EXERCISE DIRECTIONS:
Which of the lines below holds the string "CsNone"? Copy every line that does.

EXTRACTED ENTRIES section start

(** ** Autoconnect *)

Definition profile_matches (p : ConnectionProfile) (d : NetworkDevice) : bool :=
  if negb (bool_decide (device_type p = dev_type d)) then false
  else match interface_name p with
       | Some name => String.eqb name (dev_name d)
       | None => true
       end.
Definition pinned (d : NetworkDevice) (p : ConnectionProfile) : bool :=
  bool_decide (interface_name p = Some (dev_name d)).
(** [pinned_b.cmp(&pinned_a).then(b.priority.cmp(&a.priority))] is not [Greater] *)
Definition autoconnect_le (d : NetworkDevice) (a b : ConnectionProfile) : bool :=
  match pinned d a, pinned d b with
  | true, false => true
  | false, true => false
  | _, _ => autoconnect_priority b <=? autoconnect_priority a
  end.
Definition select (d : NetworkDevice) (candidates : list ConnectionProfile) : option ConnectionProfile :=
  head (sort_by (autoconnect_le d)
    (List.filter (fun p => autoconnect p && profile_matches p d) candidates)).

Definition ssid_visible (visible : list string) (p : ConnectionProfile) : bool :=
  match wifi p with Some w => existsb (String.eqb (ws_ssid w)) visible | None => false end.
Definition select_wifi (d : NetworkDevice) (candidates : list ConnectionProfile) (visible : list string)
  : option ConnectionProfile :=
  if negb (bool_decide (dev_type d = DtWiFi)) then None
  else head (sort_by (fun a b => autoconnect_priority b <=? autoconnect_priority a)
         (List.filter (fun p => autoconnect p && ssid_visible visible p) candidates)).

(** ** The overall state *)

Inductive ConnectivityState := CsUnknown | CsNone | CsPortal | CsLimited | CsFull.
#[export] Instance ConnectivityState_eq_dec : EqDecision ConnectivityState.
Proof. solve_decision. Defined.
Inductive NetworkState :=
| NsUnknown | NsUnavailable | NsDisconnected | NsConnecting | NsConnectedLocal | NsConnected | NsLimited
| NsPortal | NsDisconnecting.
#[export] Instance NetworkState_eq_dec : EqDecision NetworkState.
Proof. solve_decision. Defined.

Definition overall_state (devices : list NetworkDevice) (connectivity : ConnectivityState) : NetworkState :=
  let any (f : DeviceState -> bool) := existsb (fun d => f (dev_state d)) devices in
  if any (fun s => bool_decide (s = Connecting \/ s = IpConfiguring)) then NsConnecting
  else if any (fun s => bool_decide (s = Deactivating)) then NsDisconnecting
  else if any (fun s => bool_decide (s = Activated)) then
    match connectivity with
    | CsFull => NsConnected
    | CsLimited => NsLimited
    | CsPortal => NsPortal
    | CsNone | CsUnknown => NsConnectedLocal
    end
  else if negb (any (fun s => negb (bool_decide (s = Unmanaged)))) then NsUnavailable
  else if negb (any (fun s => negb (bool_decide (s = Unavailable)) && negb (bool_decide (s = Unmanaged))))
       then NsUnavailable
       else NsDisconnected.

Lemma autoconnect_le_total d x y : autoconnect_le d x y = true \/ autoconnect_le d y x = true.
Proof. unfold autoconnect_le. destruct (pinned d x), (pinned d y); auto; lia. Qed.
Lemma autoconnect_le_trans d x y z :
  autoconnect_le d x y = true -> autoconnect_le d y z = true -> autoconnect_le d x z = true.
Proof. unfold autoconnect_le. destruct (pinned d x), (pinned d y), (pinned d z); try done; lia. Qed.

(** The head of a stable sort of the eligible candidates: the best one, and of
    equal ones the first in the candidates' order. *)
Definition first_best (le : ConnectionProfile -> ConnectionProfile -> bool)
    (eligible : ConnectionProfile -> bool) (candidates : list ConnectionProfile)
    (p : ConnectionProfile) : Prop :=
  eligible p = true /\ (forall q, In q candidates -> eligible q = true -> le p q = true)
  /\ exists l1 l2, candidates = l1 ++ p :: l2 /\ forall q, In q l1 -> eligible q = true -> le q p = false.

Lemma filter_split {A} (f : A -> bool) l l1 p l2 :
  List.filter f l = l1 ++ p :: l2 ->
  f p = true /\ exists m1 m2, l = m1 ++ p :: m2 /\ List.filter f m1 = l1.
Proof.
  revert l1. induction l as [|x l IH]; intros l1; cbn; [by destruct l1|].
  destruct (f x) eqn:E.
  - destruct l1 as [|y l1]; cbn; intros [= -> H].
    + split; [done|]. by exists [], l.
    + destruct (IH _ H) as (Hp & m1 & m2 & -> & Hm). split; [done|].
      exists (y :: m1), m2. cbn. by rewrite E, Hm.
  - intros H. destruct (IH _ H) as (Hp & m1 & m2 & -> & Hm). split; [done|].
    exists (x :: m1), m2. cbn. by rewrite E.
Qed.

Lemma head_sort_filter le eligible candidates :
  (forall x y, le x y = true \/ le y x = true) ->
  (forall x y z, le x y = true -> le y z = true -> le x z = true) ->
  match head (sort_by le (List.filter eligible candidates)) with
  | Some p => first_best le eligible candidates p
  | None => forall q, In q candidates -> eligible q = false
  end.
Proof.
  intros Ht Htr. pose proof (sort_by_head le Ht Htr (List.filter eligible candidates)) as H.
  destruct (head _) as [p|].
  - destruct H as (l1 & l2 & Hl & H1 & H2).
    destruct (filter_split _ _ _ _ _ Hl) as (Hp & m1 & m2 & -> & Hm).
    split; [done|]. split.
    + intros q Hq He. apply H2. by apply filter_In.
    + exists m1, m2. split; [done|]. intros q Hq He. apply H1. rewrite <- Hm. by apply filter_In.
  - intros q Hq. destruct (eligible q) eqn:E; [|done]. exfalso.
    assert (Hin : In q (List.filter eligible candidates)) by (by apply filter_In).
    by rewrite H in Hin.
Qed.

(** What a choice promises, in terms of the profiles' fields: the chosen one
    suits, no other that suits is better, and those before it in the caller's
    order are worse. *)
Definition chosen (suits : ConnectionProfile -> Prop) (better : ConnectionProfile -> ConnectionProfile -> Prop)
    (candidates : list ConnectionProfile) (choice : option ConnectionProfile) : Prop :=
  match choice with
  | Some p => suits p /\ (forall q, In q candidates -> suits q -> ~ better q p)
      /\ exists l1 l2, candidates = l1 ++ p :: l2 /\ forall q, In q l1 -> suits q -> better p q
  | None => forall q, In q candidates -> ~ suits q
  end.
Definition suits_device (d : NetworkDevice) (p : ConnectionProfile) : Prop :=
  autoconnect p = true /\ device_type p = dev_type d /\ (interface_name p = None \/ interface_name p = Some (dev_name d)).
(** Pinned to the device before unpinned, then by priority. *)
Definition better_for (d : NetworkDevice) (p q : ConnectionProfile) : Prop :=
  (interface_name p = Some (dev_name d) /\ interface_name q = None)
  \/ (interface_name p = interface_name q /\ autoconnect_priority q < autoconnect_priority p).
Definition in_view (visible : list string) (p : ConnectionProfile) : Prop :=
  autoconnect p = true /\ exists s, wifi p = Some s /\ In (ws_ssid s) visible.
Definition higher_priority (p q : ConnectionProfile) : Prop := autoconnect_priority q < autoconnect_priority p.

Lemma sorted_chosen le eligible (suits : ConnectionProfile -> Prop) better candidates :
  (forall x y, le x y = true \/ le y x = true) -> (forall x y z, le x y = true -> le y z = true -> le x z = true) ->
  (forall p, eligible p = true <-> suits p) -> (forall p q, suits p -> suits q -> le p q = false <-> better q p) ->
  chosen suits better candidates (head (sort_by le (List.filter eligible candidates))).
Proof.
  intros Ht Htr Hs Hb. pose proof (head_sort_filter le eligible candidates Ht Htr) as Hf. destruct (head _) as [p|]; cbn.
  - destruct Hf as (Hp & Hall & l1 & l2 & E & H1). apply Hs in Hp. split_and!; [done| |].
    + intros q Hq Hsq Hbq. apply (Hb p q) in Hbq; [|done..]. rewrite (Hall q Hq) in Hbq; [done|by apply Hs].
    + exists l1, l2. split; [done|]. intros q Hq Hsq. apply (Hb q p); [done..|]. apply H1; [done|by apply Hs].
  - intros q Hq Hsq%Hs. by rewrite (Hf q Hq) in Hsq.
Qed.
Lemma suits_device_spec d p : autoconnect p && profile_matches p d = true <-> suits_device d p.
Proof.
  unfold suits_device, profile_matches. rewrite andb_true_iff. case_bool_decide as Ht; cbn [negb].
  - destruct (interface_name p) as [name|]; [rewrite String.eqb_eq|]; intuition congruence.
  - intuition congruence.
Qed.
Lemma better_for_spec d p q : suits_device d p -> suits_device d q -> autoconnect_le d p q = false <-> better_for d q p.
Proof.
  intros (_ & _ & Hp) (_ & _ & Hq). unfold autoconnect_le, better_for, pinned.
  destruct Hp as [-> | ->], Hq as [-> | ->]; repeat (case_bool_decide; try done); rewrite ?Z.leb_gt; intuition (try congruence; lia).
Qed.
Lemma in_view_spec visible p : autoconnect p && ssid_visible visible p = true <-> in_view visible p.
Proof.
  unfold in_view, ssid_visible. rewrite andb_true_iff. destruct (wifi p) as [s|]; [|split; [by intros []|by intros (_ & s & ? & _)]]. rewrite existsb_exists. split.
  - intros (Ha & x & Hx & <-%String.eqb_eq). eauto.
  - intros (Ha & s' & [= <-] & Hs). split; [done|]. exists (ws_ssid s). by rewrite String.eqb_refl.
Qed.

(** ** Properties *)

(** C39: autoconnect picks the right profile.  The choice for a device is an
    autoconnect profile of its type that names it or no interface; none that
    suits is better, where one pinned to the device is better than one that is
    not and otherwise the higher priority is; and of equal ones it is the first
    in the caller's (most recently used) order.  For Wi-Fi it is an autoconnect
    profile whose network is in view, with no higher priority in view and the
    first of its priority, whatever interface it names.  There is none only when
    no candidate suits. *)
Theorem autoconnect_best d candidates visible :
  chosen (suits_device d) (better_for d) candidates (select d candidates)
  /\ match dev_type d with
     | DtWiFi => chosen (in_view visible) higher_priority candidates (select_wifi d candidates visible)
     | _ => select_wifi d candidates visible = None
     end.
Proof.
  split.
  - apply sorted_chosen; [apply autoconnect_le_total|apply autoconnect_le_trans|apply suits_device_spec|apply better_for_spec].
  - unfold select_wifi. destruct (dev_type d) eqn:E; try done. rewrite bool_decide_eq_true_2 by done. cbn [negb].
    apply sorted_chosen; [intros; lia|intros; lia|apply in_view_spec|]. intros p q _ _. unfold higher_priority. lia.
Qed.
(** The choice for Wi-Fi takes a profile that is pinned to another interface. *)
Example wifi_choice_ignores_pin :
  let p := mkProfile "cafe" "cafe" DtWiFi (Some "wlan1"%string) AmAuto Slaac [] None [] true 0 false
             (Some (mkWifiSettings "cafe" SecOpen false false None None None None false None None)) None in
  let d := mkDevice "wlan0" 3 DtWiFi Disconnected None 1500 [] [] true None None in
  select_wifi d [p] ["cafe"%string] = Some p /\ select d [p] = None.
Proof. split; reflexivity. Qed.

EXTRACTED ENTRIES section end

TASK SOLUTION:
Inductive ConnectivityState := CsUnknown | CsNone | CsPortal | CsLimited | CsFull.
    | CsNone | CsUnknown => NsConnectedLocal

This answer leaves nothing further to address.